## Task goal
Each line of the records needs to come back exactly as written.
______
Lemma tree_size_add_node_ids t t' :
  add_node_ids t = Some t' ->
  tree_size t' = tree_size t /\ internal_count t' = internal_count t.
Proof.
  intros Hrun.
  destruct (add_node_ids_facts t) as (t1 & Hrun1 & _ & Hshape & _).
  rewrite Hrun in Hrun1. injection Hrun1 as <-.
  assert (Hs : tree_size t' = tree_size t) by (by rewrite !tree_size_shape, Hshape).
  split; [done|].
  destruct (node_counts t) as [_ H1]. destruct (node_counts t') as [_ H2]. lia.
Qed.

(** [export_graphviz] by its steps, for predictions that are class
    indices. *)
Lemma export_graphviz_steps t fN cN clN filled rounded rl :
  Forall (fun p => 0 <= p < 2 ^ 1023 - 1) (predictions t) ->
  exists (t' : node) (brew : list float),
    add_node_ids t = Some t'
    /\ forallb (statement_ready fN clN filled brew) (nodes t')
       = forallb (names_found fN clN) (nodes t)
    /\ Forall (fun p => index_in_range brew p = true) (predictions t')
    /\ export_graphviz t fN cN clN filled rounded rl
       = match relations_to_str fN cN clN (max_prediction t + 1) filled rl brew
                 t' [] with
         | (Raise e, _) => Some (Raise e)
         | (Ok None, _) => None
         | (Ok (Some graph), node_list) =>
             Some (Ok (dot_string (style_of filled rounded)
                         (String.concat "" graph)
                         (String.concat NL node_list)))
         end.
Proof.
  intros Hp.
  destruct (color_brew_of_tree t Hp) as (Hn & Hbrew & Hlen & Hrange).
  destruct (add_node_ids_facts t) as (t' & Hrun & Herase & _).
  exists t', (hue_of (max_prediction t + 1) <$> seqZ 0 (max_prediction t + 1)).
  split; [done|]. split; [|split].
  - apply forallb_Forall2_eq. by apply statement_ready_add_node_ids.
  - replace (predictions t') with (predictions t); [done|].
    rewrite !predictions_nodes.
    pose proof (nodes_erase_ids _ _ Herase) as H2.
    induction H2 as [|a' a l' l Ha H2 IH]; [done|].
    rewrite !fmap_cons, IH. f_equal. symmetry.
    by apply node_prediction_erase_ids.
  - unfold export_graphviz. rewrite get_num_classes_eq. cbn [mbind option_bind].
    rewrite Hbrew, Hrun. cbn [mbind option_bind].
    destruct (relations_to_str _ _ _ _ _ _ _ _ _) as [[[graph|]|e] nl]; try done.
    unfold style_of. by destruct filled, rounded.
Qed.

(** Declared ids after a rendering of a numbered tree. *)
Lemma declared_ids_numbered t t' (stmts : list string) :
  add_node_ids t = Some t' ->
  (0 < internal_count t)%nat ->
  stmt_id <$> stmts = id_text <$> render_ids t' ->
  list_to_set (stmt_id <$> stmts)
  = (list_to_set (str_Z <$> seqZ 0 (Z.of_nat (tree_size t))) : gset string).
Proof.
  intros Hrun Hint Hids.
  destruct (tree_size_add_node_ids _ _ Hrun) as [_ Hcount].
  destruct (add_node_ids_facts t) as (t1 & Hrun1 & _ & _ & Hperm).
  rewrite Hrun in Hrun1. injection Hrun1 as <-.
  rewrite Hids.
  destruct t' as [|id p imp fi sp g l r]; [simpl in Hcount; lia|].
  replace (str_Z <$> seqZ 0 (Z.of_nat (tree_size t)))
    with (id_text <$> (Some <$> seqZ 0 (Z.of_nat (tree_size t))))
    by (by rewrite <- list_fmap_compose).
  apply list_to_set_fmap_eq. intros x.
  rewrite <- (elem_of_list_to_set (C:=gset (option Z)) x (render_ids _)).
  by rewrite render_ids_set_internal, elem_of_list_to_set, Hperm.
Qed.

Lemma declared_ids_size (n : nat) :
  size (list_to_set (str_Z <$> seqZ 0 (Z.of_nat n)) : gset string) = n.
Proof.
  rewrite size_list_to_set, length_fmap, length_seqZ; [lia|].
  apply NoDup_fmap_2; [exact str_Z_inj|apply NoDup_seqZ].
Qed.

(** X6.  [export_graphviz] on a tree whose predictions are class indices
    (not negative, below [2^1023 - 1]) and whose names are all found, which
    is the case when no names are given: it raises nothing and returns the
    template filled with the style (filled, rounded, both or neither), the
    edges one after the other and the node statements joined by newlines.
    The edges and the statements are those of the tree numbered by
    [add_node_ids]: one edge for every node but the root and four statements
    for each internal node.  On a root that is a leaf there is no statement;
    otherwise the ids declared are the integers from 0 to the number of
    nodes less one, as many distinct names as the tree has nodes. *)
Theorem export_graphviz_renders t fN cN clN filled rounded rl :
  Forall (fun p => 0 <= p < 2 ^ 1023 - 1) (predictions t) ->
  forallb (names_found fN clN) (nodes t) = true ->
  exists (t' : node) (node_list : list string),
    add_node_ids t = Some t'
    /\ export_graphviz t fN cN clN filled rounded rl
       = Some (Ok (dot_string
                     (match filled, rounded with
                      | true, true => "filled,rounded"
                      | true, false => "filled"
                      | false, true => "rounded"
                      | false, false => ""
                      end)
                     (String.concat "" (render_internal t' ≫= node_edges))
                     (String.concat NL node_list)))
    /\ length (render_internal t' ≫= node_edges) = (tree_size t - 1)%nat
    /\ length node_list = (4 * internal_count t)%nat
    /\ stmt_id <$> node_list = id_text <$> render_ids t'
    /\ match t with
       | Leaf _ _ _ => node_list = []
       | Internal _ _ _ _ _ _ _ _ =>
           list_to_set (stmt_id <$> node_list)
           = (list_to_set (str_Z <$> seqZ 0 (Z.of_nat (tree_size t)))
              : gset string)
           /\ size (list_to_set (stmt_id <$> node_list) : gset string)
              = tree_size t
       end.
Proof.
  intros Hp Hnames.
  destruct (export_graphviz_steps t fN cN clN filled rounded rl Hp)
    as (t' & brew & Hrun & Hready & _ & Hexp).
  rewrite Hnames in Hready.
  destruct (relations_to_str_ready fN cN clN (max_prediction t + 1) filled rl
              brew t' [] Hready) as (stmts & Hrel & Hids & Hlen).
  destruct (tree_size_add_node_ids _ _ Hrun) as [Hsize Hcount].
  exists t', stmts. split; [done|]. split; [|split; [|split; [|split]]].
  - rewrite Hexp, Hrel. by destruct filled, rounded.
  - by rewrite edges_length, Hsize.
  - by rewrite Hlen, Hcount.
  - done.
  - destruct t as [|id p imp fi sp g l r].
    + simpl in Hcount. rewrite Hcount in Hlen. by destruct stmts.
    + assert (Hset : list_to_set (stmt_id <$> stmts)
                     = (list_to_set
                          (str_Z <$> seqZ 0 (Z.of_nat
                             (tree_size (Internal id p imp fi sp g l r))))
                        : gset string)).
      { apply (declared_ids_numbered _ t'); [done|simpl; lia|done]. }
      split; [done|]. rewrite Hset. apply declared_ids_size.
Qed.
______
## Written response
Lemma tree_size_add_node_ids t t' :
  add_node_ids t = Some t' ->
  tree_size t' = tree_size t /\ internal_count t' = internal_count t.
Proof.
  intros Hrun.
  destruct (add_node_ids_facts t) as (t1 & Hrun1 & _ & Hshape & _).
  rewrite Hrun in Hrun1. injection Hrun1 as <-.
  assert (Hs : tree_size t' = tree_size t) by (by rewrite !tree_size_shape, Hshape).
  split; [done|].
  destruct (node_counts t) as [_ H1]. destruct (node_counts t') as [_ H2]. lia.
Qed.

(** [export_graphviz] by its steps, for predictions that are class
    indices. *)
Lemma export_graphviz_steps t fN cN clN filled rounded rl :
  Forall (fun p => 0 <= p < 2 ^ 1023 - 1) (predictions t) ->
  exists (t' : node) (brew : list float),
    add_node_ids t = Some t'
    /\ forallb (statement_ready fN clN filled brew) (nodes t')
       = forallb (names_found fN clN) (nodes t)
    /\ Forall (fun p => index_in_range brew p = true) (predictions t')
    /\ export_graphviz t fN cN clN filled rounded rl
       = match relations_to_str fN cN clN (max_prediction t + 1) filled rl brew
                 t' [] with
         | (Raise e, _) => Some (Raise e)
         | (Ok None, _) => None
         | (Ok (Some graph), node_list) =>
             Some (Ok (dot_string (style_of filled rounded)
                         (String.concat "" graph)
                         (String.concat NL node_list)))
         end.
Proof.
  intros Hp.
  destruct (color_brew_of_tree t Hp) as (Hn & Hbrew & Hlen & Hrange).
  destruct (add_node_ids_facts t) as (t' & Hrun & Herase & _).
  exists t', (hue_of (max_prediction t + 1) <$> seqZ 0 (max_prediction t + 1)).
  split; [done|]. split; [|split].
  - apply forallb_Forall2_eq. by apply statement_ready_add_node_ids.
  - replace (predictions t') with (predictions t); [done|].
    rewrite !predictions_nodes.
    pose proof (nodes_erase_ids _ _ Herase) as H2.
    induction H2 as [|a' a l' l Ha H2 IH]; [done|].
    rewrite !fmap_cons, IH. f_equal. symmetry.
    by apply node_prediction_erase_ids.
  - unfold export_graphviz. rewrite get_num_classes_eq. cbn [mbind option_bind].
    rewrite Hbrew, Hrun. cbn [mbind option_bind].
    destruct (relations_to_str _ _ _ _ _ _ _ _ _) as [[[graph|]|e] nl]; try done.
    unfold style_of. by destruct filled, rounded.
Qed.

(** Declared ids after a rendering of a numbered tree. *)
Lemma declared_ids_numbered t t' (stmts : list string) :
  add_node_ids t = Some t' ->
  (0 < internal_count t)%nat ->
  stmt_id <$> stmts = id_text <$> render_ids t' ->
  list_to_set (stmt_id <$> stmts)
  = (list_to_set (str_Z <$> seqZ 0 (Z.of_nat (tree_size t))) : gset string).
Proof.
  intros Hrun Hint Hids.
  destruct (tree_size_add_node_ids _ _ Hrun) as [_ Hcount].
  destruct (add_node_ids_facts t) as (t1 & Hrun1 & _ & _ & Hperm).
  rewrite Hrun in Hrun1. injection Hrun1 as <-.
  rewrite Hids.
  destruct t' as [|id p imp fi sp g l r]; [simpl in Hcount; lia|].
  replace (str_Z <$> seqZ 0 (Z.of_nat (tree_size t)))
    with (id_text <$> (Some <$> seqZ 0 (Z.of_nat (tree_size t))))
    by (by rewrite <- list_fmap_compose).
  apply list_to_set_fmap_eq. intros x.
  rewrite <- (elem_of_list_to_set (C:=gset (option Z)) x (render_ids _)).
  by rewrite render_ids_set_internal, elem_of_list_to_set, Hperm.
Qed.

Lemma declared_ids_size (n : nat) :
  size (list_to_set (str_Z <$> seqZ 0 (Z.of_nat n)) : gset string) = n.
Proof.
  rewrite size_list_to_set, length_fmap, length_seqZ; [lia|].
  apply NoDup_fmap_2; [exact str_Z_inj|apply NoDup_seqZ].
Qed.

(** X6.  [export_graphviz] on a tree whose predictions are class indices
    (not negative, below [2^1023 - 1]) and whose names are all found, which
    is the case when no names are given: it raises nothing and returns the
    template filled with the style (filled, rounded, both or neither), the
    edges one after the other and the node statements joined by newlines.
    The edges and the statements are those of the tree numbered by
    [add_node_ids]: one edge for every node but the root and four statements
    for each internal node.  On a root that is a leaf there is no statement;
    otherwise the ids declared are the integers from 0 to the number of
    nodes less one, as many distinct names as the tree has nodes. *)
Theorem export_graphviz_renders t fN cN clN filled rounded rl :
  Forall (fun p => 0 <= p < 2 ^ 1023 - 1) (predictions t) ->
  forallb (names_found fN clN) (nodes t) = true ->
  exists (t' : node) (node_list : list string),
    add_node_ids t = Some t'
    /\ export_graphviz t fN cN clN filled rounded rl
       = Some (Ok (dot_string
                     (match filled, rounded with
                      | true, true => "filled,rounded"
                      | true, false => "filled"
                      | false, true => "rounded"
                      | false, false => ""
                      end)
                     (String.concat "" (render_internal t' ≫= node_edges))
                     (String.concat NL node_list)))
    /\ length (render_internal t' ≫= node_edges) = (tree_size t - 1)%nat
    /\ length node_list = (4 * internal_count t)%nat
    /\ stmt_id <$> node_list = id_text <$> render_ids t'
    /\ match t with
       | Leaf _ _ _ => node_list = []
       | Internal _ _ _ _ _ _ _ _ =>
           list_to_set (stmt_id <$> node_list)
           = (list_to_set (str_Z <$> seqZ 0 (Z.of_nat (tree_size t)))
              : gset string)
           /\ size (list_to_set (stmt_id <$> node_list) : gset string)
              = tree_size t
       end.
Proof.
  intros Hp Hnames.
  destruct (export_graphviz_steps t fN cN clN filled rounded rl Hp)
    as (t' & brew & Hrun & Hready & _ & Hexp).
  rewrite Hnames in Hready.
  destruct (relations_to_str_ready fN cN clN (max_prediction t + 1) filled rl
              brew t' [] Hready) as (stmts & Hrel & Hids & Hlen).
  destruct (tree_size_add_node_ids _ _ Hrun) as [Hsize Hcount].
  exists t', stmts. split; [done|]. split; [|split; [|split; [|split]]].
  - rewrite Hexp, Hrel. by destruct filled, rounded.
  - by rewrite edges_length, Hsize.
  - by rewrite Hlen, Hcount.
  - done.
  - destruct t as [|id p imp fi sp g l r].
    + simpl in Hcount. rewrite Hcount in Hlen. by destruct stmts.
    + assert (Hset : list_to_set (stmt_id <$> stmts)
                     = (list_to_set
                          (str_Z <$> seqZ 0 (Z.of_nat
                             (tree_size (Internal id p imp fi sp g l r))))
                        : gset string)).
      { apply (declared_ids_numbered _ t'); [done|simpl; lia|done]. }
      split; [done|]. rewrite Hset. apply declared_ids_size.
Qed.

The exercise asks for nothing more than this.